Dîtes bonjour à Antoine Doinel au féminin. Jan, c'est le cancre attachant qui se débat dans une vie de famille " dysfonctionnelle ", raconte des bobards, embrouille tout le monde (mais pas très bien), et se retrouve à rêver d'une issue magique pour échapper à tous les problèmes qui lui tombent sur la tête.
La vie déraille quand les services sociaux interviennent et que Jan et son frère sont envoyés en foyer. C'est " provisoire ". Mais la fillette comprend bien vite que le provisoire n'est qu'un mensonge de plus de ce monde d'adultes qu'elle ne pige pas. Les placements et mésaventures s'enchaînent jusqu'au jour où STOP. Janis met un plan sur pieds : elle va fuguer. Avec son petit frère, et son nouveau pote du foyer. Ensemble, ils iront jusqu'à la mer.
JAN est un roman qui m'a déstabilisée dès ses premières pages. J'ai eu un moment de doute. (" Mais c'est quoi cette guignolade ? "). La mauvaise littérature m'a malheureusement habituée à me méfier des phrases bancales, et là, c'était super bizarre. Alors quid ? Heureusement, on réalise assez vite (page 2, mettons), que le langage si singulier qui nous a d'abord fait plisser des yeux est celui d'une gamine de onze ans, une gamine bourrée d'imagination, de caractère, de tripes, de mots et d'idées. Et tout vient dans le désordre, dans ce style si particulier qu'ont les mômes qui ne maîtrisent pas encore tout à fait la langue, ses us, ses expressions. La lecture devient une curiosité de chaque instant.

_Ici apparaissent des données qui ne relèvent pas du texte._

(** [try: m except Exception: h] *)
Definition try_except {A} (m : Py A) (h : Py A) : Py A :=
  fun w =>
    match m w with
    | (Returned a, w') => (Returned a, w')
    | (Raised, w') => h w'
    end.

Definition self : Py SessionManager := fun w => (Returned (mgr w), w).

Definition assign (f : SessionManager -> SessionManager) : Py unit :=
  fun w => (Returned tt, mkWorld (f (mgr w)) (remote w) (storage w)).

Definition pass : Py unit := ret tt.

Notation "x <- m ;; k" := (bind m (fun x => k))
  (at level 61, m at next level, right associativity).
Notation "m ;; k" := (bind m (fun _ => k))
  (at level 61, right associativity).

(** A remote call: it is sent, then the collaborator answers. *)
Definition call (c : ApiCall) (a : ApiAnswer) : Py bool :=
  fun w =>
    let w' := mkWorld (mgr w) (remote w ++ [c])%list (storage w) in
    match a with
    | Answer ok => (Returned ok, w')
    | ApiError => (Raised, w')
    end.

Definition read_local_storage (io : IoAnswer) : Py Storage :=
  fun w =>
    match io with
    | IoDone => (Returned (storage w), w)
    | IoError => (Raised, w)
    end.

Definition write_local_storage (data : Storage) (io : IoAnswer) : Py unit :=
  fun w =>
    match io with
    | IoDone => (Returned tt, mkWorld (mgr w) (remote w) data)
    | IoError => (Raised, w)
    end.

(** *** The operations *)

(** [SessionManager.__init__] *)
Definition init : SessionManager :=
  mkSessionManager LOGGED_OUT None None None false 0 0 0 0 [] (0 # 1) false
    None false None None None None None 0 false false.

Definition init_world : World := mkWorld init [] (mkStorage [] []).

Definition _clear_erp_overrides : Py unit :=
  assign (set_erp_in_time None) ;;
  assign (set_erp_out_time None) ;;
  assign (set_erp_break_seconds None) ;;
  assign (set_erp_active_seconds None) ;;
  assign (set_erp_state_hint None) ;;
  assign (set_erp_override_timestamp 0) ;;
  assign (set_erp_break_open false).

(** [_accumulate_until_now]; [now] is its reading of the clock. *)
Definition _accumulate_until_now (now : datetime) : Py unit :=
  s <- self ;;
  match last_update s with
  | None => assign (set_last_update (Some now))
  | Some last =>
      let delta := total_seconds now last in
      if delta <=? 0 then ret tt
      else
        (match state s with
         | CLOCKED_IN =>
             if is_idle s then
               if current_idle_seconds s >=? of_int Config.IDLE_TIMEOUT_SECONDS
               then assign (set_break_seconds (break_seconds s + delta))
               else assign (set_idle_seconds (idle_seconds s + delta))
             else assign (set_active_seconds (active_seconds s + delta))
         | ON_BREAK => assign (set_break_seconds (break_seconds s + delta))
         | _ => pass
         end) ;;
        assign (set_last_update (Some now))
  end.

(** [_start_background_tasks]: the three threads are started unless they
    already run; of their state only the flag is kept. *)
Definition _start_background_tasks : Py unit :=
  s <- self ;;
  if _bg_running s then ret tt else assign (set_bg_running true).

Definition _stop_background_tasks : Py unit :=
  assign (set_bg_running false).

(** The readings and answers [clock_in] consumes: the UTC clock, the answer
    to the punch-in, then, for the block that seeds a sleep event, the read
    of the storage, the local clock and the write. *)
Record ClockInEnv := mkClockInEnv {
  ci_now : datetime;
  ci_punch : ApiAnswer;
  ci_read : IoAnswer;
  ci_local_now : datetime;
  ci_write : IoAnswer
}.

Definition clock_in (e : ClockInEnv) : Py unit :=
  assign (set_state CLOCKED_IN) ;;
  assign (set_session_start (Some (ci_now e))) ;;
  assign (set_last_update (Some (ci_now e))) ;;
  _clear_erp_overrides ;;
  assign (set_break_start None) ;;
  assign (set_is_idle false) ;;
  assign (set_current_idle_seconds 0) ;;
  assign (set_active_seconds 0) ;;
  assign (set_break_seconds 0) ;;
  assign (set_idle_seconds 0) ;;
  try_except
    (call (PunchIn (date (ci_now e)) (whole_second (ci_now e))) (ci_punch e) ;;
     pass)
    pass ;;
  _start_background_tasks ;;
  try_except
    (data <- read_local_storage (ci_read e) ;;
     match sleep_events data with
     | [] =>
         let now := ci_local_now e in
         let sleep_event :=
           mkSleepEvent (date now) (whole_second now - timedelta (5 * 60))
             (whole_second now) 300 in
         write_local_storage
           (mkStorage (history data) (sleep_events data ++ [sleep_event])%list)
           (ci_write e)
     | _ :: _ => pass
     end)
    pass.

Ce parallèle nous est suggéré très rapidement car Jan est tombée amoureuse de ce film en noir et blanc montré en classe par son prof de français et dont le héros est, pour une fois, un cancre. C'est une métaphore filée, tout le long du roman, et elle fonctionne très bien. Avant même que la fugue soit évoquée, j'imaginais déjà que, ce qui maintenait la petite Jan à flots, c'était l'idée qu' au bout de ses peines, il y aurait la mer.
Le système de protection social, sans jugement de valeur, est présenté par le regard rageur et brûlant d'une enfant qui s'en sent victime, et on la comprend. Mais on voit aussi de quoi il entend la préserver, et on le comprend. Tout cela est plutôt fin, bien qu'indiciblement triste, car personne n'est " sauvé ".
Les moins :- Le parallèle avec Les 400 coups, même s'il est chouette, est un peu appuyé.
- La fin, belle et frustrante, sur laquelle on ne peut que s'interroger, comme dans Les 400 coups. Antoine Doinel qui court vers la mer... et après ?
Un très beau roman, simple, curieux, rageur et pétaradant, qui a l'honnêteté de l'enfance et est, en cela, assez distingué. La langue de Jan et son caractère (de cochon soupe au lait) portent vraiment l'histoire en avant.
À lire à partir de 12 ans. Un texte assez fort pour les plus jeunes, et très évocateur, dans ses rêves, ses violences, sa fugue d'amateurs... J'aurais adoré le lire à l'adolescence, où il aurait fait partie de ces lectures marquantes, qui nous définissent, au même titre que Oh, boy ! pour moi, par exemple.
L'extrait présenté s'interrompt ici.